Feeding Opportunity: Ending Child Hunger Furthers the Goal of Cutting U.S. Poverty in Half over the Next Decade
By Joel Berg | May 24, 2010
Read the full report (pdf)
Download the executive summary (pdf)
Download to mobile devices and e-readers from Scribd
Event: Ending Childhood Hunger in America
Even before the worst of the current economic downturn, child hunger was a serious problem in the United States. In 2008, 16.6 million American children—more than one in five—lived in homes that couldn’t afford enough food for their families. The Great Recession has only made matters worse.

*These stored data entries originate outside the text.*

Lemma code_inj a b : code a = code b -> a = b.
Proof.
  intros H. rewrite <- (ascii_N_embedding a), <- (ascii_N_embedding b). unfold code in H. by rewrite H.
Qed.

Lemma chars_leb_antisym l m : chars_leb l m = true -> chars_leb m l = true -> l = m.
Proof.
  revert m; induction l as [|a l IH]; intros [|b m]; cbn; try done.
  rewrite !orb_true_iff, !andb_true_iff, !N.ltb_lt, !N.eqb_eq.
  intros [?|[? H1]] [?|[? H2]]; try lia. f_equal; [by apply code_inj|auto].
Qed.

#[export] Instance str_leb_total : TotalLeb str_leb.
Proof. split; unfold str_leb; intros; [apply chars_leb_total|by eapply chars_leb_trans]. Qed.

Lemma str_leb_antisym s t : str_leb s t = true -> str_leb t s = true -> s = t.
Proof. intros. by apply chars_inj, chars_leb_antisym. Qed.

#[export] Instance Z_leb_total : TotalLeb Z.leb.
Proof. split; intros *; rewrite ?Z.leb_le; lia. Qed.

#[export] Instance bool_leb_total : TotalLeb bool_leb.
Proof. split; [intros [] []; auto | intros [] [] []; auto]. Qed.

#[export] Instance lex_leb_total {A B} la lb `{!@TotalLeb A la, !@TotalLeb B lb} : TotalLeb (lex_leb la lb).
Proof.
  unfold lex_leb. split.
  - intros [a b] [a' b']; cbn. pose proof (leb_total a a'). pose proof (leb_total b b').
    destruct (la a a'), (la a' a), (lb b b'), (lb b' b); naive_solver.
  - intros [a b] [a' b'] [a'' b'']; cbn. rewrite !andb_true_iff, !orb_true_iff, !negb_true_iff.
    intros [Ha Hb] [Ha' Hb']. split; [by eapply leb_trans|].
    destruct (la a'' a) eqn:E; [right|by left].
    assert (la a'' a' = true) by (by eapply leb_trans).
    assert (la a' a = true) by (by eapply leb_trans).
    destruct Hb as [?|Hb], Hb' as [?|Hb']; try congruence. by eapply leb_trans.
Qed.

#[export] Instance key_leb_total {A K} (key : A -> K) lk `{!TotalLeb lk} : TotalLeb (key_leb key lk).
Proof. split; unfold key_leb; intros; [apply leb_total|by eapply leb_trans]. Qed.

Child hunger in the world’s wealthiest nation is not only morally unacceptable, but it costs the U.S. economy at least $28 billion per year because poorly nourished children perform less well in school and require far more long-term health care spending. Further, food insufficiency severely hampers children’s emotional, intellectual, and physical development, and it strongly hinders the upward mobility of their parents.

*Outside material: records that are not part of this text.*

(* ===== verification/JsonParse.v ===== *)
(** * [json.loads]

    The standard library's JSON reader as the source uses it: UTF-8 bytes to a
    value, [None] for the errors ([UnicodeDecodeError], [JSONDecodeError] and the
    [ValueError] of an integer literal beyond CPython's digit limit), all of
    which the readers of the source turn into their own error.  Escapes above
    U+00FF are outside the model's strings and read as errors.  The depth limit
    of the interpreter is not modelled. *)

From S2P Require Import Prelude Regex PyStr Sha256 Json.

Local Open Scope string_scope.
Local Open Scope Z_scope.
Local Open Scope list_scope.

(** ** Lexical elements *)

Definition json_space (c : ascii) : bool :=
  let n := code c in ((n =? 32) || (n =? 9) || (n =? 10) || (n =? 13))%N.

Fixpoint skip_ws (l : list ascii) : list ascii :=
  match l with
  | c :: l' => if json_space c then skip_ws l' else l
  | [] => []
  end.

Fixpoint span (f : ascii -> bool) (l : list ascii) : list ascii * list ascii :=
  match l with
  | c :: l' => if f c then let (a, b) := span f l' in (c :: a, b) else ([], l)
  | [] => ([], [])
  end.

Definition hex_value (c : ascii) : option Z :=
  let n := Z.of_N (code c) in
  if digit c then Some (n - 48)
  else if range "a" "f" c then Some (n - 87)
  else if range "A" "F" c then Some (n - 55)
  else None.

(** The short escapes, with the slash [json.dumps] never escapes. *)
Definition unescape (c : ascii) : option ascii :=
  let n := code c in
  if (n =? 34)%N then Some quote_char
  else if (n =? 92)%N then Some backslash
  else if (n =? 47)%N then Some "/"%char
  else if (n =? 98)%N then Some "008"%char
  else if (n =? 102)%N then Some "012"%char
  else if (n =? 110)%N then Some newline
  else if (n =? 114)%N then Some "013"%char
  else if (n =? 116)%N then Some "009"%char
  else None.

(** The characters up to the closing quote; unescaped control characters are
    refused. *)
Fixpoint parse_chars (l : list ascii) : option (list ascii * list ascii) :=
  match l with
  | [] => None
  | c :: l =>
      if Ascii.eqb c quote_char then Some ([], l)
      else if Ascii.eqb c backslash then
        match l with
        | "u"%char :: h1 :: h2 :: h3 :: h4 :: l =>
            a ← hex_value h1; b ← hex_value h2; c ← hex_value h3; d ← hex_value h4;
            if (a =? 0) && (b =? 0) then
              p ← parse_chars l; Some (ascii_of_N (Z.to_N (16 * c + d)) :: p.1, p.2)
            else None
        | e :: l => x ← unescape e; p ← parse_chars l; Some (x :: p.1, p.2)
        | [] => None
        end
      else if (code c <? 32)%N then None
      else p ← parse_chars l; Some (c :: p.1, p.2)
  end.

(** [(\.\d+)?([eE][-+]?\d+)?]: the consumed text. *)
Definition fraction (l : list ascii) : list ascii * list ascii :=
  match l with
  | c :: l' =>
      if Ascii.eqb c "." then match span digit l' with ([], _) => ([], l) | (ds, r) => (c :: ds, r) end
      else ([], l)
  | [] => ([], l)
  end.
Definition exponent (l : list ascii) : list ascii * list ascii :=
  match l with
  | c :: l' =>
      if Ascii.eqb c "e" || Ascii.eqb c "E" then
        let (sign, l'') := match l' with
                           | d :: r => if Ascii.eqb d "+" || Ascii.eqb d "-" then ([d], r) else ([], l')
                           | [] => ([], l')
                           end in
        match span digit l'' with ([], _) => ([], l) | (ds, r) => (c :: sign ++ ds, r) end
      else ([], l)
  | [] => ([], l)
  end.

(** An integer part without leading zeros. *)
Definition integer_part (l : list ascii) : option (list ascii * list ascii) :=
  match l with
  | c :: l' =>
      if Ascii.eqb c "0" then Some ([c], l')
      else if digit c then let (ds, r) := span digit l' in Some (c :: ds, r)
      else None
  | [] => None
  end.

(** A number after its sign. *)
Definition unsigned_number (minus l : list ascii) : option (json * list ascii) :=
  '(ds, l) ← integer_part l;
  let (frac, l) := fraction l in
  let (exp, l) := exponent l in
  match frac ++ exp with
  | [] =>
      if (max_str_digits <? length ds)%nat then None
      else let n := digits_value (digit_value <$> ds) in
           Some (JInt (match minus with [] => n | _ => - n end), l)
  | _ => Some (JFloat (of_chars (minus ++ ds ++ frac ++ exp)), l)
  end.

Definition parse_number (l : list ascii) : option (json * list ascii) :=
  match l with
  | c :: l' => if Ascii.eqb c "-" then unsigned_number [c] l' else unsigned_number [] l
  | [] => None
  end.

(** [null], the booleans, the non-finite numbers and the numbers. *)
Definition parse_scalar (l : list ascii) : option (json * list ascii) :=
  match after (chars "null") l, after (chars "true") l, after (chars "false") l,
        after (chars "NaN") l, after (chars "Infinity") l, after (chars "-Infinity") l with
  | Some r, _, _, _, _, _ => Some (JNull, r)
  | _, Some r, _, _, _, _ => Some (JBool true, r)
  | _, _, Some r, _, _, _ => Some (JBool false, r)
  | _, _, _, Some r, _, _ => Some (JFloat "NaN", r)
  | _, _, _, _, Some r, _ => Some (JFloat "Infinity", r)
  | _, _, _, _, _, Some r => Some (JFloat "-Infinity", r)
  | _, _, _, _, _, _ => parse_number l
  end.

President Barack Obama and the U.S. Department of Agriculture, or USDA, have set a national goal of ending childhood hunger by 2015. Reaching this goal is critical to cutting poverty in half in 10 years, which is the primary aim of the Half In Ten Campaign, a partnership among the Center for American Progress Action Fund, the Coalition on Human Needs, and the Leadership Conference on Civil and Human Rights. Poverty and hunger are interrelated problems, and the steps we take to eradicate child hunger will ultimately lay a solid foundation for realizing the ambitious but achievable poverty reduction target. Likewise, limiting poverty will reduce hunger and make it far less expensive for the nation to end hunger entirely.